While Tiger continued to have problems with his driver -- a chronic problem during his career, and one for which he continues to try new equipment -- he himself noted that the main problem was his iron play. He simply couldn't control his distance, and that's a primary symptom of uncontrolled adrenaline. This shouldn't have come as a surprise to anyone, for the exact reasons I gave in the quote above. The sheer joy of getting to tee it up in a major after so long must have played havoc with his adrenaline levels! And when he went out Friday with the potential of getting into contention... well, you know what happened.

And Tiger knows this as well. He has repeatedly said since he came back that he knows how to get into contention but, once there, he has to get the job done. But he can't do that until he gets his "feels" back. He's talking about controlling his adrenaline, pure and simple, because adrenaline changes how your body feels.

The fact that Tiger got to play the weekend should help him here. Unfortunately, the only way to learn to control your adrenaline in a major is to play more majors. But since major "feels" are more extreme than weekly event "feels," just having one major weekend under his belt should help him zero in on how his adrenaline levels affect his "new" body. I suspect we'll see more consistent performances in the regular events pretty soon. After that, it's just a matter of getting more major reps.
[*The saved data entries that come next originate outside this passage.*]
Lemma skim_array_ok limit v : 0 ≤ limit → skim_array limit v = Ok tt ↔ bounded limit v.
Proof.
  intros Hl. unfold bounded. destruct v as [elements| |]; simpl; [|naive_solver..].
  rewrite (rbind_known _ (Forall (λ b, b = true) elements
    ∧ (elements ≠ [] → 0 + Z.of_nat (length elements) ≤ limit)) (0 + Z.of_nat (length elements)))
    by (intros n; rewrite skim_loop; tauto).
  split.
  - intros [[Ha Hn] _]. exists elements. split_and!; [done|done|].
    destruct elements; [simpl; lia|]. specialize (Hn ltac:(done)). lia.
  - intros (? & [= <-] & Ha & Hn). done.
Qed.

Lemma skim_field_ok limits field :
  0 ≤ max_records limits → 0 ≤ max_artifacts limits →
  skim_field limits field = Ok tt ↔ field_ok limits field.
Proof.
  intros Hr Ha. destruct field as [key v]. unfold skim_field, field_ok; simpl.
  assert (∀ n, bounded n v → readable v) as Hb by (intros n (? & -> & ? & _); done).
  destruct (bool_decide (key = "records"%string)) eqn:E1; [bools; subst; simpl; rewrite skim_array_ok by done;
    naive_solver|].
  destruct (bool_decide (key = "changes"%string)) eqn:E2; [bools; subst; simpl; rewrite skim_array_ok by done;
    naive_solver|].
  destruct (bool_decide (key = "artifacts"%string)) eqn:E3; [bools; subst; simpl; rewrite skim_array_ok by done;
    naive_solver|].
  bools. simpl. destruct v as [elements| |]; simpl; [|naive_solver..].
  rewrite reject_if_ok, negb_false_iff, forallb_Forall. naive_solver.
Qed.

Section Decode.
Context {Value : Type} `{!WireJson Value}.

(** What [decode] demands of the bytes before and besides their type. *)
Record wire_ok (input : Bytes) (limits : Limits) : Prop := {
  wire_size : byte_len input ≤ max_input_bytes limits;
  wire_root : ∃ fields, skim_root input = Some fields ∧ Forall (field_ok limits) fields;
  wire_keys : ∃ doc, parse_doc input = Some doc ∧ distinct_keys doc;
}.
As for Lydia... with all the changes she's made to equipment and caddies and instructors and everything else, her problems could come from anything, right? I don't think so -- at least, not her current problems. I think most of the other changes have basically taken hold. No, the problem is much simpler yet nobody seems to have mentioned it.

Lydia has lost weight. Estimates run from ten to twenty pounds. And when you're as small as Lydia, that's a major body change.

Major enough to cause swing problems. Over the years we've seen players lose weight and then seen their games adversely affected.

I remember years ago when Joanne Carner, alias Big Momma, lost a sizable amount of weight. She never got skinny, but she was noticeably smaller. However, her game went south along with her weight. She lost her ability to consistently hit shots accurately, which was the strength of her game both as an amateur and a pro. I don't know if it was a conscious choice but she eventually gained most of her weight back.

David Duval also lost a noticeable amount of weight when he was challenging Tiger for #1, but he faced a different problem. David's game didn't suffer -- but his body did. Perhaps because the whole idea of weight training for golf was relatively new, David ended up with back problems that eventually ended his career. And he too eventually gained the weight back before he began to get better.

Why does weight loss affect a player's swing? The swing itself may not feel much different, but as arms and torso become smaller, the swing planes and angles created by those feels DO change. And then players are forced to relearn their swings, which means they're thinking more about mechanics than shotmaking, and... well, you can see how the problems begin.

Personally, Lydia looks a bit too thin to me. But whether you agree or not, she's definitely thin enough that her swing MUST have changed. Given the number of changes she's made to her swing over the past few years, I don't see this as a long-term problem. If her weight stays stable, she'll probably make the proper adjustments and get her game back on track -- although I don't know how quickly that will happen. Each case is different.

My point here is that not all swing problems the pros face stem from the kind of mechanical issues we typically blame them on. Emotional stress in one's personal life can cause inexplicable swing problems, but those problems can vanish very soon after the source of the stress vanishes.

A recent sickness can also cause problems. Jordan Spieth has been in a bit of a slump simply because it takes a while to completely recover from mono, which he had over the Christmas holidays. And Jimmy Walker's bout with lyme disease is still causing him some lingering symptoms.

The simple truth is that ANYTHING that interferes with your body's normal function can have a dramatic impact on your game. But that doesn't mean you need to make dramatic swing changes to fix it.

Sometimes you just need to give your body time to heal and adjust naturally. And that's all Tiger and Lydia need... TIME.